Required action :: A line below contains "Definition ClaimKubernetesEnrollmentToken (ctx", and a later one contains "(updatedMetadata : gmap". Repeat both, with every line between them, exactly.

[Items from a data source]
———
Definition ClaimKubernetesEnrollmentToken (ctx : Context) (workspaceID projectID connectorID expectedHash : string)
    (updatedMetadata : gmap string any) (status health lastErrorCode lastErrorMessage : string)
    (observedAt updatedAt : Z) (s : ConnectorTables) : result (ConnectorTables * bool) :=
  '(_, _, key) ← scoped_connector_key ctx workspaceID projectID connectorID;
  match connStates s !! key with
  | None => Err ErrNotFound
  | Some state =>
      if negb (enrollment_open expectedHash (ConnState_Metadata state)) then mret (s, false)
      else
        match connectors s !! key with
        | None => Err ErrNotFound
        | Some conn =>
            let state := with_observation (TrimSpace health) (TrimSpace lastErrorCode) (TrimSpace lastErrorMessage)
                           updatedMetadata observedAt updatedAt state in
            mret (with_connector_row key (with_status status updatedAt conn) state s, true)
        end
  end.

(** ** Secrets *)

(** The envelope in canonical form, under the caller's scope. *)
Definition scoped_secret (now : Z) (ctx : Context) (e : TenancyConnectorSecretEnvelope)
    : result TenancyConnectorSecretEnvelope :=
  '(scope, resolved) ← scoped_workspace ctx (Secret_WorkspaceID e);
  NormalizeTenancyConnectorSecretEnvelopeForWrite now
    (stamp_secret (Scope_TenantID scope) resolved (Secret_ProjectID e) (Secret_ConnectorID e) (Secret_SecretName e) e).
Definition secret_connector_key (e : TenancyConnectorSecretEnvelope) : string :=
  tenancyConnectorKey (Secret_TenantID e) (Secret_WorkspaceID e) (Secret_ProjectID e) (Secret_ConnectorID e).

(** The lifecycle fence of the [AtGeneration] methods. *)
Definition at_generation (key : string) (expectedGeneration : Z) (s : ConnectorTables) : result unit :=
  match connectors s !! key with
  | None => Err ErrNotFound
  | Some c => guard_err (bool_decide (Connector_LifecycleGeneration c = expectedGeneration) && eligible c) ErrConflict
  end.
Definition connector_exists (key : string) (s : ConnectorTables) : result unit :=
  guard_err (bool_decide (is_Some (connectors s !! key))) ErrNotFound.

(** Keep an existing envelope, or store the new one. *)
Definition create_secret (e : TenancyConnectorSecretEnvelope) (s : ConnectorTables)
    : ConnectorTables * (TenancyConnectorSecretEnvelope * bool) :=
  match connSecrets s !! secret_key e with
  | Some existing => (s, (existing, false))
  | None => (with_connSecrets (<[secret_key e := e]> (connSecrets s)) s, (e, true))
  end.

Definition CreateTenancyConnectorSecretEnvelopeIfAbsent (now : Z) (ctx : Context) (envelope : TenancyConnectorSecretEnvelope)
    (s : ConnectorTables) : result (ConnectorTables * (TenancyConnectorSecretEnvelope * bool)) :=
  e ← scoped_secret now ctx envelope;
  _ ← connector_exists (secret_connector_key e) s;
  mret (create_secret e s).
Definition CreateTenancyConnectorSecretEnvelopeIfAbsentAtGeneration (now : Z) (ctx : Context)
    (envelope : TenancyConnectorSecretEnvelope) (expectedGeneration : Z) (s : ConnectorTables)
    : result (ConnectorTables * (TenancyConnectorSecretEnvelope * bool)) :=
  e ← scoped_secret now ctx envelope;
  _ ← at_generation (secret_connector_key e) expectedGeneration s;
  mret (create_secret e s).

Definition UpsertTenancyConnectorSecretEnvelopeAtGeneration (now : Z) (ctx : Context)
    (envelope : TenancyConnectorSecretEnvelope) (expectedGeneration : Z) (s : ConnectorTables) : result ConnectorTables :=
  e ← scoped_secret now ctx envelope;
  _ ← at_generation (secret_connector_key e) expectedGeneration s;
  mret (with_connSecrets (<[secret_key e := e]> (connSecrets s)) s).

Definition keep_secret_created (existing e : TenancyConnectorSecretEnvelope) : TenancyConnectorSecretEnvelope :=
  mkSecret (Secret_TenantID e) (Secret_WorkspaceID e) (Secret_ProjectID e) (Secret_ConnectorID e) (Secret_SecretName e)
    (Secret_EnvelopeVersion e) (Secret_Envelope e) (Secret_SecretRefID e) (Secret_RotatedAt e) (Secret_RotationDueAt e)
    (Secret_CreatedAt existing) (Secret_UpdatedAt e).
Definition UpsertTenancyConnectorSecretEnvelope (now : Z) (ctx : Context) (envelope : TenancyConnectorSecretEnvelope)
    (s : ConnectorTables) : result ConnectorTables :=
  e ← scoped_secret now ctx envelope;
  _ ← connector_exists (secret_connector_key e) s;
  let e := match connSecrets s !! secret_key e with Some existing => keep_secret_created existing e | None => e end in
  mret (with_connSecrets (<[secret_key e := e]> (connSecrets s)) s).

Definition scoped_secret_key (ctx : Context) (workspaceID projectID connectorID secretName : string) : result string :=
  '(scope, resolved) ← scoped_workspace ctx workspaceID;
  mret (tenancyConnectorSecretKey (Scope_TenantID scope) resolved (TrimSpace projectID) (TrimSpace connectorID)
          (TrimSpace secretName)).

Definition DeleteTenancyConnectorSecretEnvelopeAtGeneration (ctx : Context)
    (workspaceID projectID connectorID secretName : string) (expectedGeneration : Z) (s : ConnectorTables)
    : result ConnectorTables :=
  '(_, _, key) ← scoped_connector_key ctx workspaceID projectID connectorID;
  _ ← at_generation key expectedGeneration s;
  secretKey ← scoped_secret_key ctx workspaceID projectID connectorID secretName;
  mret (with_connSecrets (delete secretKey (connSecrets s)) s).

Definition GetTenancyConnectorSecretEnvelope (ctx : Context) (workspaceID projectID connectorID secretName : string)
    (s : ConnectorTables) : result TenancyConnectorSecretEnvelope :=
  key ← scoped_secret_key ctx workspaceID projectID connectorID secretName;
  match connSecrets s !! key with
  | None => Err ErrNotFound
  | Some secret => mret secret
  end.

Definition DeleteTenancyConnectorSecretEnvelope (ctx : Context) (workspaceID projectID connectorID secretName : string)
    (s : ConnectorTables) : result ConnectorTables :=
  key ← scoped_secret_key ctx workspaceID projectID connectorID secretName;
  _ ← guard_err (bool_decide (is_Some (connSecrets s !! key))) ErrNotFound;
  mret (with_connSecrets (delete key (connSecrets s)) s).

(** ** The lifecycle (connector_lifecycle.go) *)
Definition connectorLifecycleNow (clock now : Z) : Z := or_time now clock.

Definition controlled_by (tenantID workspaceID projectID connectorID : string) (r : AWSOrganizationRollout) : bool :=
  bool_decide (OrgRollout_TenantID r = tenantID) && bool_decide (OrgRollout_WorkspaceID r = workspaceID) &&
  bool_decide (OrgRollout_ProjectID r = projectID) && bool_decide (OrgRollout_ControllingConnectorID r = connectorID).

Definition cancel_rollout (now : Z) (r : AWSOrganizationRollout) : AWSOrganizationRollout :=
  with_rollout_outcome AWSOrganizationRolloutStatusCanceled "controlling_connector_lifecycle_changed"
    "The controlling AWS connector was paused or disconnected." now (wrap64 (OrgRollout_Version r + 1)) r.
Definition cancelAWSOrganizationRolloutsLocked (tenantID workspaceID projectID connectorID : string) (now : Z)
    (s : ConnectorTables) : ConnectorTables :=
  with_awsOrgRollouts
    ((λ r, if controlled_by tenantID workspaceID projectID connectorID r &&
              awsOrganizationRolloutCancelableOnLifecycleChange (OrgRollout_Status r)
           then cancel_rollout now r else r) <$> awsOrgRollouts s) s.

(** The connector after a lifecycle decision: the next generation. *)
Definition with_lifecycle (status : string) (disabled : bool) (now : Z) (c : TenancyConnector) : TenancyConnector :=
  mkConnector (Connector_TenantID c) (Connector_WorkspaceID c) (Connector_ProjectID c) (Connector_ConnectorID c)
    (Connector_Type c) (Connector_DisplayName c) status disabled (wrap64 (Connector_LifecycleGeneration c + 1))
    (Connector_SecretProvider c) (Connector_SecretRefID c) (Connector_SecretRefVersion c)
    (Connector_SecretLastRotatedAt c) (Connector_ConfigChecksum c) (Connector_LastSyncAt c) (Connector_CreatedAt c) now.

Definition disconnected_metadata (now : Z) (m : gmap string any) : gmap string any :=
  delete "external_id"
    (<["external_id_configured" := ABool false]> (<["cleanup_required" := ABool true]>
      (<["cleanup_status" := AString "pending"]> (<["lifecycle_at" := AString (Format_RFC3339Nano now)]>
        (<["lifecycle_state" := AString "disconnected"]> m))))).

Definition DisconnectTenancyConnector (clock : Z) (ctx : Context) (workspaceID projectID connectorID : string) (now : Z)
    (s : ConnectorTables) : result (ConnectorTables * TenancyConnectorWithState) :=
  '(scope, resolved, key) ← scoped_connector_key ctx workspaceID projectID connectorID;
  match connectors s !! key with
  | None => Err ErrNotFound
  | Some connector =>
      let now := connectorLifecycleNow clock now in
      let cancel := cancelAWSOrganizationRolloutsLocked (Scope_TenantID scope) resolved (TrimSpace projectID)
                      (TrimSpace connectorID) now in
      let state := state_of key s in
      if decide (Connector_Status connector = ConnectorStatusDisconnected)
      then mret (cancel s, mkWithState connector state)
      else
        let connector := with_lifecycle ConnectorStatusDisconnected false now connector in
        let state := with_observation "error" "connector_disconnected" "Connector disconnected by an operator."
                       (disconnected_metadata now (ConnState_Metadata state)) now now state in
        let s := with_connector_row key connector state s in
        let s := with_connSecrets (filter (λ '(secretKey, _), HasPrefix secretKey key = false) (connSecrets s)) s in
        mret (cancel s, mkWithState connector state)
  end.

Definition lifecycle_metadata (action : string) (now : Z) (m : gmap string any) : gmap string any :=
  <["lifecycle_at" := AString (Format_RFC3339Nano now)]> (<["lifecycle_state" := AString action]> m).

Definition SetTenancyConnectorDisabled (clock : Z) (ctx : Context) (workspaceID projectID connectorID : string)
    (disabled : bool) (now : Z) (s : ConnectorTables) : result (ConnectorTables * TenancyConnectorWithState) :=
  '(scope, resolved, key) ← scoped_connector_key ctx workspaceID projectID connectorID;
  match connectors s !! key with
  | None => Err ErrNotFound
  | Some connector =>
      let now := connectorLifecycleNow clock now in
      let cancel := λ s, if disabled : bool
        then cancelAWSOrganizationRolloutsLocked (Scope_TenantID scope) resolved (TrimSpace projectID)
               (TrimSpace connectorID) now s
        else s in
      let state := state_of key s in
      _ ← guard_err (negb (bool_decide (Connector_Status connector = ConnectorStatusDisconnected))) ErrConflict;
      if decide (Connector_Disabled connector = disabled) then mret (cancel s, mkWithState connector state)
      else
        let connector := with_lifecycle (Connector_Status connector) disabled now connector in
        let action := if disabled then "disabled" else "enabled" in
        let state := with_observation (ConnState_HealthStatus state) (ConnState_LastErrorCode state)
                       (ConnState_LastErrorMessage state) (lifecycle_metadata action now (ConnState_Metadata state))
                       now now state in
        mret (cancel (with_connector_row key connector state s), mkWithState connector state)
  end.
———
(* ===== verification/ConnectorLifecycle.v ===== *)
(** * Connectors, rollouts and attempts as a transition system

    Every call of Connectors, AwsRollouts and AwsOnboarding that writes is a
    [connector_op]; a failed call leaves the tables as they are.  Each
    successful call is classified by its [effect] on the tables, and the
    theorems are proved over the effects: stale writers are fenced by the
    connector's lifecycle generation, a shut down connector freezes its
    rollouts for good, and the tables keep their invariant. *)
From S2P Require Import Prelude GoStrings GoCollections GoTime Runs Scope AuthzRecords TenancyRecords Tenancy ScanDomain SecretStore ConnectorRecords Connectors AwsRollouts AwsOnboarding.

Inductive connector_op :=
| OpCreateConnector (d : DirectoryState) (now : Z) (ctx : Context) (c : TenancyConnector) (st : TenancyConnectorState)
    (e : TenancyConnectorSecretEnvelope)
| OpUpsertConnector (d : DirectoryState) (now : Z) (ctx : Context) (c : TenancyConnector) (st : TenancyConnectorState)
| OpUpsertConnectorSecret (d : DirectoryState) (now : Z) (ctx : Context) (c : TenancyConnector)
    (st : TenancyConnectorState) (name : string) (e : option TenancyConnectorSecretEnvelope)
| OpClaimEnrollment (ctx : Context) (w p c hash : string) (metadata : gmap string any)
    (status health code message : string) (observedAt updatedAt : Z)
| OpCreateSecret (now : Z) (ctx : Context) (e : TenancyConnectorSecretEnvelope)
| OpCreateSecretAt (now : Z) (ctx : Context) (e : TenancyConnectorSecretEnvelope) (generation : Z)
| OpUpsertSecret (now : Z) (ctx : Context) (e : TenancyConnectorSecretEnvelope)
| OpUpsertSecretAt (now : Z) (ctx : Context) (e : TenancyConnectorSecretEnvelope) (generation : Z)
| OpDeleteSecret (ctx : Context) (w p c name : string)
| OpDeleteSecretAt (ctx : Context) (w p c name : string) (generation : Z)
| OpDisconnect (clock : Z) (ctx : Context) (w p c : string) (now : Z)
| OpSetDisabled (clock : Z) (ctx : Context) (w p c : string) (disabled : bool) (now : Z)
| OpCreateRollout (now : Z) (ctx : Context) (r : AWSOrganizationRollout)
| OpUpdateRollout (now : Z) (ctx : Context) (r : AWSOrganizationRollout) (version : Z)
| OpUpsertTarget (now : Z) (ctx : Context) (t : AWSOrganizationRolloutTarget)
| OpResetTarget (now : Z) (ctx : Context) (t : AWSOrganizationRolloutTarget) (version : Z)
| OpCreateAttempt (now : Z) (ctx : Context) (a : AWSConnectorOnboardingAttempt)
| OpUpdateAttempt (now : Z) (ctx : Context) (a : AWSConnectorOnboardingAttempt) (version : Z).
———
Response below ::
Definition ClaimKubernetesEnrollmentToken (ctx : Context) (workspaceID projectID connectorID expectedHash : string)
    (updatedMetadata : gmap string any) (status health lastErrorCode lastErrorMessage : string)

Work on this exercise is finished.